Some selected R&D projects on this track include;
- Modelling and Simulation for Intelligent Maintenance: A Case Study on Centrifugal Gas Export Compressor in Oil & Gas Transport System, PhD project, Helge Nordal
- Predictive maintenance for blade erosion in wind turbines, PhD project, Waqar Ali (ongoing)
Lab facilities
IAMLAB, at KE C-285 and C-289, is a cyber-physical lab that:
- Enables students to understand and gain hands-on condition monitoring and diagnostic techniques.
- Provides a physical fault simulator to experimentally research the most common industrial faults and the ways to detect, diagnose and prognosis such faults.
- Provides physical counterpart and instrumentations to perform digital twin building, augmentation and virtualisation tasks.
- Provides a digital environment to utilise:
- Model-based systems engineering software
- Industrial simulation models and prescriptive analytics
- Predictive analytics using Jupyter, Azure ML, Matlab PdM
- RAM analytics software
- Plant Maintenance Management (SAP HAHA)
- Provides a small-scale Arduino and Azure workshop for student projects.
More about the lab
As an integral part of the Master’s programme in Industrial Asset Management, IAMLAB bridges theory and practice by offering a hands-on, research-driven environment for students and researchers.

The lab is designed to equip students with the competencies required for modern asset management, condition monitoring, and predictive maintenance across industrial sectors.
IAMLAB supports experiential learning through advanced physical and digital infrastructure. Students gain direct exposure to diagnostic techniques using a fully equipped fault simulator, capable of replicating real-world faults such as imbalance, misalignment, bent shafts, and bearing or gear defects. Integrated with SKF IMX8 monitoring systems and SKF @ptitude Analyst software, the simulator enables both learning and experimental research in fault detection, diagnosis, and prognosis.
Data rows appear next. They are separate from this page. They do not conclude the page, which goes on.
(* ===== verification/ControllerService.v ===== *)
(** * Read leases at the source ([src/tpu_sync/core/controller/controller_service.cc])

    A peer that reads blocks of this node acquires a lease, which pins the blocks, and
    releases it when its transfer is done; the answer to the release says whether the pins
    were held all along.  A sweeper takes the pins of expired leases back.  The store's hooks
    ([ValidateAndPinCallback], [UnpinCallback]) are the interface [LeaseHooks].  Handlers that
    leave the service's lock are split at it: [acquire_pins] and [RecordLease], [release_locked]
    and [call_unpin].  Times and durations are nanoseconds. *)

From S2P Require Import Prelude ReshardTypes StoreBackend WorkerRegistry KVCacheStoreService.
Import Workers.

(** ** The store's hooks *)

Class LeaseHooks (S : Type) : Type := {
  validate_and_pin : list Hash -> S -> StatusOr (list Z) * S;
  unpin : list Hash -> S -> S
}.

Module ControllerService.

Abbreviation Seconds := Service.Seconds.
Abbreviation Milliseconds := Service.Milliseconds.
Abbreviation ToInt64Milliseconds := Service.ToInt64Milliseconds.

(** ** Data *)

Inductive LeaseVerdict : Type := LEASE_VERDICT_UNSPECIFIED | LEASE_HELD | LEASE_REVOKED | LEASE_UNKNOWN.
#[global] Instance LeaseVerdict_eq_dec : EqDecision LeaseVerdict.
Proof. solve_decision. Defined.

Record ReadLease : Type := mkLease {
  block_hashes : list Hash;
  requester_key : string;
  expiration : Z;
  live : bool;
  revoked : bool;
  (** [None] is [InfiniteFuture]. *)
  retire_at : option Z
}.

Record RaidenControllerServiceImpl : Type := mkService {
  worker_registry_ : WorkerRegistry;
  (** [validate_and_pin_cb_] and [unpin_cb_] are set and reset together. *)
  hooks_ : bool;
  read_leases_ : gmap Z ReadLease;
  (** [sweeper_ != nullptr]. *)
  sweeper_ : bool;
  sweeper_stop_ : bool
}.
Implicit Types (s : RaidenControllerServiceImpl) (l : ReadLease).

Definition with_leases m s : RaidenControllerServiceImpl :=
  mkService (worker_registry_ s) (hooks_ s) m (sweeper_ s) (sweeper_stop_ s).
Definition StartSweeperIfNeeded s : RaidenControllerServiceImpl :=
  if sweeper_ s || sweeper_stop_ s then s
  else mkService (worker_registry_ s) (hooks_ s) (read_leases_ s) true (sweeper_stop_ s).

Record RaidenWorkerEndpoints : Type := mkGroup {
  group_node_id : Z;
  group_worker_id : string;
  group_endpoints : list RaidenTransferEndpoint
}.
Record AcquireReadLeaseRequest : Type := mkAcquire {
  aq_block_hashes : list Hash;
  aq_ttl_ms : Z;
  aq_requester_raiden_id : RaidenIdProto
}.
Record AcquireReadLeaseResponse : Type := mkAcquired {
  ar_lease_id : Z;
  ar_src_host_block_ids : list Z;
  ar_src_worker_endpoints : list RaidenWorkerEndpoints;
  ar_granted_ttl_ms : Z
}.

(** ** Durations *)

(** The variable, if it is set: its value in seconds, if it parses. *)
Abbreviation Env := (option (option Z)).
Definition DurationFromEnv (raw : Env) (fallback : Z) : Z :=
  match raw with
  | None | Some None => fallback
  | Some (Some seconds) => if seconds <=? 0 then fallback else Seconds seconds
  end.

Definition RequesterKey (id : RaidenIdProto) : string :=
  render StrCat[p_job_name id; "/"; p_job_replica_id id; "/"; p_data_name id; "/"; p_data_replica_idx id].

Definition DefaultLeaseTtl (ttl_env : Env) : Z := DurationFromEnv ttl_env (Seconds 120).
Definition MinLeaseTtl : Z := Seconds 30.
Definition MaxLeaseTtl : Z := Seconds 600.
Definition RevokedLeaseRetention (ttl_env retention_env : Env) : Z :=
  DurationFromEnv retention_env (DefaultLeaseTtl ttl_env + Seconds 180).

(** The duration granted for a requested one: the default for none, clamped. *)
Definition granted (ttl_env : Env) (requested_ms : Z) : Z :=
  let ttl := if 0 <? requested_ms then Milliseconds requested_ms else DefaultLeaseTtl ttl_env in
  Z.max MinLeaseTtl (Z.min MaxLeaseTtl ttl).

(** ** Handlers *)

Definition endpoint_group (reg : WorkerRegistration) : RaidenWorkerEndpoints :=
  mkGroup (node_id reg) (worker_id reg) (raiden_transfer_endpoints reg).

(** Draws of the generator until one is neither zero nor in use. *)
Fixpoint draw_lease_id (draws : list Z) (leases : gmap Z ReadLease) : option Z :=
  match draws with
  | [] => None
  | d :: draws => if (d =? 0) || bool_decide (is_Some (leases !! d)) then draw_lease_id draws leases else Some d
  end.

(** The lease's record, under the lock; [now] was read before it. *)
Definition RecordLease (now lease_id : Z) (hashes : list Hash) (requester : string) (ttl : Z) s : RaidenControllerServiceImpl :=
  StartSweeperIfNeeded (with_leases (<[lease_id := mkLease hashes requester (now + ttl) true false None]> (read_leases_ s)) s).

(** [TransitionOutOfLive]: the hashes to unpin. *)
Definition TransitionOutOfLive (retention now lease_id : Z) (as_revoked : bool) s : list Hash * RaidenControllerServiceImpl :=
  match read_leases_ s !! lease_id with
  | Some l =>
      if live l then
        (block_hashes l,
         with_leases (<[lease_id := mkLease (block_hashes l) (requester_key l) (expiration l) false as_revoked (Some (now + retention))]>
                        (read_leases_ s)) s)
      else ([], s)
  | None => ([], s)
  end.

Definition RenewReadLease (ttl_env : Env) (now lease_id extend_ms : Z) s : LeaseVerdict * Z * RaidenControllerServiceImpl :=
  let extend := granted ttl_env extend_ms in
  match read_leases_ s !! lease_id with
  | None => (LEASE_UNKNOWN, 0, s)
  | Some l =>
      if live l then
        (LEASE_HELD, ToInt64Milliseconds extend,
         with_leases (<[lease_id := mkLease (block_hashes l) (requester_key l) (now + extend) (live l) (revoked l) (retire_at l)]>
                        (read_leases_ s)) s)
      else (if revoked l then LEASE_REVOKED else LEASE_HELD, 0, s)
  end.

(** [ReleaseReadLease] under the lock: the verdict and the hashes to unpin. *)
Definition release_locked (retention now lease_id : Z) s : LeaseVerdict * list Hash * RaidenControllerServiceImpl :=
  match read_leases_ s !! lease_id with
  | None => (LEASE_UNKNOWN, [], s)
  | Some l =>
      if revoked l then (LEASE_REVOKED, [], s)
      else let '(to_unpin, s) := TransitionOutOfLive retention now lease_id false s in (LEASE_HELD, to_unpin, s)
  end.

(** One of the loops over expired or live leases: every id transitions, the hashes are
    collected. *)
Definition revoke_all (retention now : Z) (ids : list Z) s : list Hash * RaidenControllerServiceImpl :=
  foldl (fun '(to_unpin, s) id =>
    let '(hashes, s) := TransitionOutOfLive retention now id true s in (to_unpin ++ hashes, s)) ([], s) ids.

Definition due (now : Z) (e : Z * ReadLease) : bool := live e.2 && (expiration e.2 <=? now).
Definition aged_out (now : Z) (e : Z * ReadLease) : bool :=
  negb (live e.2) && match retire_at e.2 with Some t => t <=? now | None => false end.

(** [RunSweepOnce] under the lock. *)
Definition sweep_locked (retention now : Z) s : list Hash * RaidenControllerServiceImpl :=
  let expired := (filter (fun e => due now e = true) (map_to_list (read_leases_ s))).*1 in
  let retired := (filter (fun e => aged_out now e = true) (map_to_list (read_leases_ s))).*1 in
  let '(to_unpin, s) := revoke_all retention now expired s in
  (to_unpin, with_leases (foldl (fun m id => delete id m) (read_leases_ s) retired) s).

(** When [SweeperLoop] wakes up, if nothing signals it before. *)
Definition sweep_wake (now : Z) (leases : gmap Z ReadLease) : Z :=
  let wakes := omap (fun e : Z * ReadLease => if live e.2 then Some (expiration e.2) else retire_at e.2) (map_to_list leases) in
  match wakes with
  | [] => now + Seconds 1
  | w :: ws => foldl Z.min w ws
  end.

(** The destructor under the lock. *)
Definition shutdown_locked (retention now : Z) s : list Hash * RaidenControllerServiceImpl :=
  let live_ids := (filter (fun e : Z * ReadLease => live e.2 = true) (map_to_list (read_leases_ s))).*1 in
  let '(to_unpin, s) := revoke_all retention now live_ids s in
  (to_unpin, mkService (worker_registry_ s) (hooks_ s) (read_leases_ s) false true).

Definition SetReadRemoteHooks s : RaidenControllerServiceImpl :=
  mkService (worker_registry_ s) true (read_leases_ s) (sweeper_ s) (sweeper_stop_ s).
Definition ClearReadRemoteHooks s : RaidenControllerServiceImpl :=
  mkService (worker_registry_ s) false (read_leases_ s) (sweeper_ s) (sweeper_stop_ s).
(** A null registry is ignored. *)
Definition SetWorkerRegistry (registry : option WorkerRegistry) s : RaidenControllerServiceImpl :=
  match registry with
  | Some r => mkService r (hooks_ s) (read_leases_ s) (sweeper_ s) (sweeper_stop_ s)
  | None => s
  end.
Definition create (registry : option WorkerRegistry) : RaidenControllerServiceImpl :=
  mkService (default ∅ registry) false ∅ false false.

Definition LeaseCount s : nat := size (read_leases_ s).
Definition LeasedBlocksForPeer (key : string) s : Z :=
  zsum ((fun e : Z * ReadLease => if live e.2 && bool_decide (requester_key e.2 = key) then Z.of_nat (length (block_hashes e.2)) else 0)
          <$> map_to_list (read_leases_ s)).

(** [RegisterWorker]: whether it succeeded and the error message. *)
Definition RegisterWorker (cb : option (WorkerRegistration -> StatusOr WorkerRegistration)) (request : WorkerRegistration) s :
    bool * list Frag * RaidenControllerServiceImpl :=
  let reg := mkWorker (worker_id request) (raiden_worker_endpoint request) (raiden_transfer_endpoints request) None
               (node_id request) (block_array_bytes request) (num_kv_shards request) in
  match Workers.RegisterWorker cb reg (worker_registry_ s) with
  | (Err _ msg, r) => (false, msg, SetWorkerRegistry (Some r) s)
  | (Ok _, r) => (true, [], SetWorkerRegistry (Some r) s)
  end.

(** ** Handlers over a store *)

Section store.
Context {S : Type} {HS : LeaseHooks S}.

(** The hook is called outside the lock, with what was under it. *)
Definition call_unpin (hooked : bool) (to_unpin : list Hash) (st : S) : S :=
  if negb (length to_unpin =? 0)%nat && hooked then unpin to_unpin st else st.

(** The first half of [AcquireReadLease]: the pins are taken when it succeeds. *)
Definition acquire_pins (request : AcquireReadLeaseRequest) s (st : S) : StatusOr (list Z) * S :=
  match aq_block_hashes request with
  | [] => (Err kInvalidArgument StrCat["AcquireReadLease requires a non-empty block_hashes"], st)
  | hashes =>
      if negb (hooks_ s) then (Err kFailedPrecondition StrCat["ReadRemote verify hook is not registered"], st)
      else validate_and_pin hashes st
  end.

Definition lease_response (registry : WorkerRegistry) (lease_id : Z) (ids : list Z) (ttl : Z) : AcquireReadLeaseResponse :=
  mkAcquired lease_id ids (endpoint_group <$> GetRegisteredWorkers registry) (ToInt64Milliseconds ttl).

(** [AcquireReadLease] when nothing runs in between; it loops for ever on a generator that
    draws no fresh id. *)
Definition AcquireReadLease (ttl_env : Env) (now : Z) (draws : list Z) (request : AcquireReadLeaseRequest) s (st : S) :
    option (StatusOr AcquireReadLeaseResponse * RaidenControllerServiceImpl * S) :=
  match acquire_pins request s st with
  | (Err code msg, st) => Some (Err code msg, s, st)
  | (Ok ids, st) =>
      let ttl := granted ttl_env (aq_ttl_ms request) in
      match draw_lease_id draws (read_leases_ s) with
      | None => None
      | Some lease_id =>
          Some (Ok (lease_response (worker_registry_ s) lease_id ids ttl),
                RecordLease now lease_id (aq_block_hashes request) (RequesterKey (aq_requester_raiden_id request)) ttl s, st)
      end
  end.

Definition ReleaseReadLease (retention now lease_id : Z) s (st : S) : LeaseVerdict * RaidenControllerServiceImpl * S :=
  let '(verdict, to_unpin, s) := release_locked retention now lease_id s in (verdict, s, call_unpin (hooks_ s) to_unpin st).

Definition ForceExpireForTest (retention now lease_id : Z) s (st : S) : bool * RaidenControllerServiceImpl * S :=
  let '(to_unpin, s) := TransitionOutOfLive retention now lease_id true s in
  (negb (length to_unpin =? 0)%nat, s, call_unpin (hooks_ s) to_unpin st).

Definition RunSweepOnce (retention now : Z) s (st : S) : RaidenControllerServiceImpl * S :=
  let '(to_unpin, s) := sweep_locked retention now s in (s, call_unpin (hooks_ s) to_unpin st).

Definition destroy (retention now : Z) s (st : S) : RaidenControllerServiceImpl * S :=
  let '(to_unpin, s) := shutdown_locked retention now s in (s, call_unpin (hooks_ s) to_unpin st).
End store.

End ControllerService.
In addition, the lab provides facilities for building and validating Digital Twins, supported by augmentation and virtualization tools. A comprehensive suite of industry-standard software, such as CAMEO Systems Modeller (MBSE), AnyLogic (industrial simulation and prescriptive analytics), Matlab and Azure ML (predictive analytics), Miriam (RAM analytics), and Hexagon (Asset and maintenance management), ensures students develop digital and analytical fluency.
IAMLAB also nurtures innovation through a small-scale Arduino and Azure-based workshop, encouraging students to prototype novel solutions. With its combined physical spaces (KE C-285 and C-289) and digital environments, IAMLAB plays a central role in fostering robust, future-oriented asset management education, training, and practical learning.